Debriefings (AKA after-action reviews) are great ways to increase the performance of your team. The military and sports teams know this – yet many organizations have yet to learn or perfect this technique. Instead of learning, they plow through to the next thing, and the next thing, and the next thing, repeating the same mistakes, working with the same inefficiencies and experiencing the same frustrations.
The idea is simple: at a designated time, circle up the team members (and customers too, if you are brave) that have been working on a project or initiative and hold an open and frank dialogue about what is working, what is not and what you have learned.
As you gather, remind your team of the purpose of the session, which is to learn and to get better. Then set some ground rules. Some that you might consider include:
- No subject is off limits.
- Our goal is to get better, not to lay blame.
- Discuss what went well and what did not.
- Everyone has a voice.
It is helpful to assign a note taker or scribe. That role can be rotated so that it is not a burden to one person. This role is to take notes, record them and distribute them to all participants.

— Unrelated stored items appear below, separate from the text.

(** [trim_end_matches('0')]. *)
Fixpoint trim_start_zeros (l : list N) : list N :=
  match l with
  | 48 :: l => trim_start_zeros l
  | _ => l
  end.
Definition trim_end_zeros (l : list N) : list N := rev (trim_start_zeros (rev l)).

Definition fraction_text (nanosecond : N) : list N :=
  if nanosecond =? 0 then [] else trim_end_zeros (46 :: padded 9 nanosecond).

Definition offset_text (offset_hour offset_minute : Z) : list N :=
  if ((offset_hour =? 0) && (offset_minute =? 0))%Z then [90]
  else
    let sign := if ((offset_hour <? 0) || (offset_minute <? 0))%Z then 45 else 43 in
    sign :: padded_signed 2 (i32_abs offset_hour) ++ 58 :: padded_signed 2 (i32_abs offset_minute).

Definition time_text (year : Z) (month day hour minute second : N) (rest : list N) : list N :=
  padded_signed 4 year ++ 45 :: padded 2 month ++ 45 :: padded 2 day
  ++ 84 :: padded 2 hour ++ 58 :: padded 2 minute ++ 58 :: padded 2 second ++ rest.

Definition deserialize_legacy_time_array (parts : list Value) : result string string :=
  if negb (length parts =? 9)%nat then Err "legacy expiresAt array must contain 9 values"%string
  else
    year ← array_i32 parts 0 "year";
    ordinal ← array_u32 parts 1 "ordinal day";
    hour ← array_u32 parts 2 "hour";
    minute ← array_u32 parts 3 "minute";
    second ← array_u32 parts 4 "second";
    nanosecond ← array_u32 parts 5 "nanosecond";
    offset_hour ← array_i32 parts 6 "offset hour";
    offset_minute ← array_i32 parts 7 "offset minute";
    offset_second ← array_i32 parts 8 "offset second";
    if (ordinal =? 0) || (days_in_year year <? ordinal) then Err ordinal_out_of_range
    else if (23 <? hour) || (59 <? minute) || (60 <? second) || (999999999 <? nanosecond)
    then Err "legacy expiresAt time is out of range"%string
    else if ((23 <? i32_abs offset_hour) || (59 <? i32_abs offset_minute) || negb (offset_second =? 0))%Z
    then Err "legacy expiresAt offset is out of range"%string
    else
      '(month, day) ← month_day_from_ordinal year ordinal;
      Ok (string_of_bytes (time_text year month day hour minute second
            (fraction_text nanosecond ++ offset_text offset_hour offset_minute))).

Definition deserialize_relay_expires_at (value : Value) : result string string :=
  match value with
  | JString value =>
      if (length (trim (chars value)) =? 0)%nat then Err "expiresAt must be a non-empty RFC3339 string"%string
      else Ok value
  | JArray parts => deserialize_legacy_time_array parts
  | _ => Err "expiresAt must be a non-empty RFC3339 string"%string
  end.

(** ** A reader of RFC 3339 timestamps *)

Record Timestamp := mkTimestamp {
  ts_year : N;
  ts_month : N;
  ts_day : N;
  ts_hour : N;
  ts_minute : N;
  ts_second : N;
  ts_nanosecond : N;
  ts_offset_minutes : Z }.

Definition read_digits (k : nat) (l : list N) : option (N * list N) :=
  if (length l <? k)%nat then None
  else v ← digits_value u64_max 0 (take k l); Some (v, drop k l).
Definition read_byte (b : N) (l : list N) : option (list N) :=
  match l with b' :: l => if b' =? b then Some l else None | [] => None end.

Fixpoint span_digits (l : list N) : list N * list N :=
  match l with
  | b :: l' => if is_ascii_digit b then let '(ds, rest) := span_digits l' in (b :: ds, rest) else ([], l)
  | [] => ([], [])
  end.
(* ===== verification/Background.v ===== *)
(** * Background tasks

  Models [src/src/rooms/room_expiration_task.rs], [src/src/rooms/room_frame_clock_task.rs] and
  [src/src/lobbies/lobby_expiration_task.rs]: three endless loops that wait for the next tick of
  a timer and call one operation of a registry. A task is a computation over the shared
  registry like the socket tasks, and [rounds] is how many ticks of the loop are followed. *)

From S2P Require Import Prelude Ids Protocol Invite Slots Room StartSync RoomEvents StoredRoom Registry RegistryRefinement RegistryGuarantees.
From S2P Require Import Lobby LobbyEvents LobbyRegistry Metrics Socket.
Open Scope N_scope.

Definition ROOM_EXPIRATION_SWEEP_INTERVAL : Duration := from_secs 60.
Definition ROOM_FRAME_CLOCK_INTERVAL : Duration := 16666667.
Definition LOBBY_EXPIRATION_SWEEP_INTERVAL : Duration := from_secs 60.

(** When the [n]-th tick of [tokio::time::interval] is due: the first one at once, and late ticks
    are caught up. *)
Definition tick_due (started : Instant) (period : Duration) (n : nat) : Instant := started + N.of_nat n * period.

(** The loop around the body of a task; the counts that its rounds returned. *)
Fixpoint every_tick {S F} (rounds : nat) (body : SocketM S F nat) : SocketM S F (list nat) :=
  match rounds with
  | O => mret []
  | Datatypes.S rounds =>
      count ← body;
      counts ← every_tick rounds body;
      mret (count :: counts)
  end.

Section room_tasks.
Context (deps : RegistryDeps) (env : Env Registry).

(** The task writes to no socket. *)
Definition room_expiration_round : SocketM Registry Empty_set nat :=
  access env (λ n, sweep_expired_rooms deps (wall_at env n) (now_at env n) ROOM_JOIN_TIMEOUT).
Definition spawn_room_expiration_task (rounds : nat) : SocketM Registry Empty_set (list nat) :=
  every_tick rounds room_expiration_round.

Definition room_frame_clock_round : SocketM Registry Empty_set nat :=
  access env (λ n, release_next_controller_frames deps (now_at env n)).
Definition spawn_room_frame_clock_task (rounds : nat) : SocketM Registry Empty_set (list nat) :=
  every_tick rounds room_frame_clock_round.
End room_tasks.

Section lobby_tasks.
Context (deps : LobbyDeps) (env : Env LobbyRegistry) (idle_timeout : Duration).

Definition lobby_expiration_round : SocketM LobbyRegistry Empty_set nat :=
  access env (λ n, expire_idle_lobbies deps (wall_at env n) (now_at env n) idle_timeout).
Definition spawn_lobby_expiration_task (rounds : nat) : SocketM LobbyRegistry Empty_set (list nat) :=
  every_tick rounds lobby_expiration_round.
End lobby_tasks.

(** ** Lemmas *)

Lemma keeps_every_tick {S F} (P : World S F → Prop) rounds (body : SocketM S F nat) :
  keeps P body → keeps P (every_tick rounds body).
Proof.
  intros Hbody. induction rounds as [|rounds IH]; cbn [every_tick]; [by apply keeps_pure|].
  apply keeps_bind; [done|intros ?]. apply keeps_bind; [done|intros ?]. by apply keeps_pure.
Qed.

Lemma every_tick_last {S F} rounds (body : SocketM S F nat) w counts w' :
  every_tick (Datatypes.S rounds) body w = (Ok counts, w') →
  ∃ counts0 count w0, every_tick rounds body w = (Ok counts0, w0) ∧ body w0 = (Ok count, w').
Proof.
  revert w counts. induction rounds as [|rounds IH]; intros w counts H.
  - cbn [every_tick] in H. unfold mbind, M_bind in H. destruct (body w) as [[count|e] w1] eqn:E; [|done].
    injection H as _ <-. by exists [], count, w.
  - remember (Datatypes.S rounds) as m. cbn [every_tick] in H. unfold mbind at 1, M_bind at 1 in H.
    destruct (body w) as [[count|e] w1] eqn:E; [|done]. unfold mbind, M_bind in H.
    destruct (every_tick m body w1) as [[counts1|e] w2] eqn:E2; [|done]. cbn in H. injection H as _ <-.
    destruct (IH w1 counts1) as (counts0 & count' & w0 & H0 & H1); [done|].
    exists (count :: counts0), count', w0. subst m. cbn [every_tick]. unfold mbind, M_bind. by rewrite E, H0.
Qed.

Section expiration.
Context (deps : RegistryDeps) (env : Env Registry).

Lemma room_expiration_tick rounds w counts w' :
  spawn_room_expiration_task deps env rounds w = (Ok counts, w') → tick w' = (tick w + rounds)%nat.
Proof.
  revert w counts. unfold spawn_room_expiration_task. induction rounds as [|rounds IH]; intros w counts H.
  - cbn in H. injection H as _ <-. lia.
  - cbn [every_tick] in H. unfold mbind at 1, M_bind at 1 in H.
    destruct (room_expiration_round deps env w) as [[count|e] w1] eqn:E; [|done]. unfold mbind, M_bind in H.
    destruct (every_tick rounds _ w1) as [[counts1|e] w2] eqn:E2; [|done]. cbn in H. injection H as _ <-.
    rewrite (IH _ _ E2). unfold room_expiration_round, access in E. destruct (sweep_expired_rooms _ _ _ _ _).
    injection E as _ <-. cbn. lia.
Qed.

(** No expired room survives a round. *)
Lemma room_expiration_round_collects w count w' k s :
  room_expiration_round deps env w = (Ok count, w') → invite_codes (shared w') !! k = Some s →
  is_expired deps (now_at env (tick w)) ROOM_JOIN_TIMEOUT s = false.
Proof.
  unfold room_expiration_round, access. intros H Hs.
  pose proof (Registry_.sweep_removes_expired deps (wall_at env (tick w)) (now_at env (tick w)) ROOM_JOIN_TIMEOUT
    (others env (tick w) (shared w))) as Hsweep.
  destruct (sweep_expired_rooms _ _ _ _ _) as [n g]. injection H as <- <-. cbn [shared] in Hs.
  apply Hsweep in Hs. naive_solver.
Qed.
End expiration.

(** A room that nobody joins, a host with long heartbeats, and a timer that is never late. *)
Definition patient_deps : RegistryDeps :=
  mkRegistryDeps (λ b, b) 0
    (mkRoomRecoveryConfig (from_secs 60) (from_secs 90) (from_secs 3600) (from_secs 7200) (from_secs 7200)) false.
Definition timer_env : Env Registry :=
  mkEnv Registry (λ _ g, g) (λ _, 0) (λ n, tick_due 0 ROOM_EXPIRATION_SWEEP_INTERVAL n) (λ _, 0) (λ _, ""%string) (λ _, ""%string)
    (λ _, 0) (λ _, true).
Definition lonely_registry : Registry := serve_all [(0, create_call sample_code)] Registry_new.

Module Timers.

(** A room that nobody joins is collected. When no tick of the expiration task comes before it is
    due, a room that still waits for its guest after the task's [n]-th round was created less
    than the join timeout before that round was due: whatever the other tasks do, a room
    older than that is gone. *)
Theorem waiting_rooms_are_collected deps env started n w counts w' k s :
  (∀ i, (i <= n)%nat → tick_due started ROOM_EXPIRATION_SWEEP_INTERVAL i <= now_at env (tick w + i)) →
  spawn_room_expiration_task deps env (Datatypes.S n) w = (Ok counts, w') →
  invite_codes (shared w') !! k = Some s → status (stored_room s) = WaitingForGuest →
  tick_due started ROOM_EXPIRATION_SWEEP_INTERVAL n < created_at s + ROOM_JOIN_TIMEOUT.
Proof.
  intros Hdue Hrun Hs Hstatus. apply every_tick_last in Hrun as (counts0 & count & w0 & H0 & H1).
  apply (room_expiration_round_collects deps env w0 count w' k s) in H1; [|done].
  apply room_expiration_tick in H0. specialize (Hdue n ltac:(lia)). rewrite H0 in H1.
  unfold is_expired in H1. rewrite !orb_false_iff in H1. destruct H1 as [[H1 _] _].
  unfold is_expired_waiting in H1. rewrite Hstatus in H1. cbn in H1. apply N.leb_gt in H1.
  unfold duration_since in H1. lia.
Qed.

Lemma waiting_rooms_are_collected_witness :
  let run rounds := spawn_room_expiration_task patient_deps timer_env rounds (mkWorld lonely_registry 0 0 [] InMemoryMetrics_new) in
  size (invite_codes (shared (run 10%nat).2)) = 1%nat ∧ size (invite_codes (shared (run 11%nat).2)) = 0%nat
  ∧ tick_due 0 ROOM_EXPIRATION_SWEEP_INTERVAL 9 < created_at (stored_at sample_code lonely_registry) + ROOM_JOIN_TIMEOUT.
Proof.
  cbv zeta. split; [vm_compute; reflexivity|]. split; [vm_compute; reflexivity|].
  apply (waiting_rooms_are_collected patient_deps timer_env 0 9 (mkWorld lonely_registry 0 0 [] InMemoryMetrics_new)
    (repeat 0%nat 10) (spawn_room_expiration_task patient_deps timer_env 10 (mkWorld lonely_registry 0 0 [] InMemoryMetrics_new)).2
    (normalized sample_code)); [intros i _; cbn; lia|vm_compute; reflexivity..].
Defined.
End Timers.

To begin, have a few prepared questions. These are typically open-ended questions that spur discussion. They can be as simple as:
- What did we do especially well?
- What made that happen?
- What do we want to improve in the future?
- What will it take to do that?
You’ll want to leave some time for other comments or questions. A great way to set this up is to ask, “What have we not discussed that we really need to?”
As you lead the debriefing, model the way by sharing candidly and non-judgmentally. You can listen carefully and ask follow-up questions. You can be curious and not defensive. Finally, you will want to thank others for insights and perspectives.
To end your debriefing, summarize what was shared. Most likely there will be action items, so ensure that the scribe knows what they are, who is responsible for completing them, and when they are due.
As you repeat these on a regular basis, you’ll find that your team begins to open up with each successive debriefing session. Your ultimate goal is a frank and candid conversation in which your team aims for a very high bar, and is willing to challenge and hold each other accountable to ever-increasing levels of performance. That is the true sign that they have learned how to get better as a team and individually.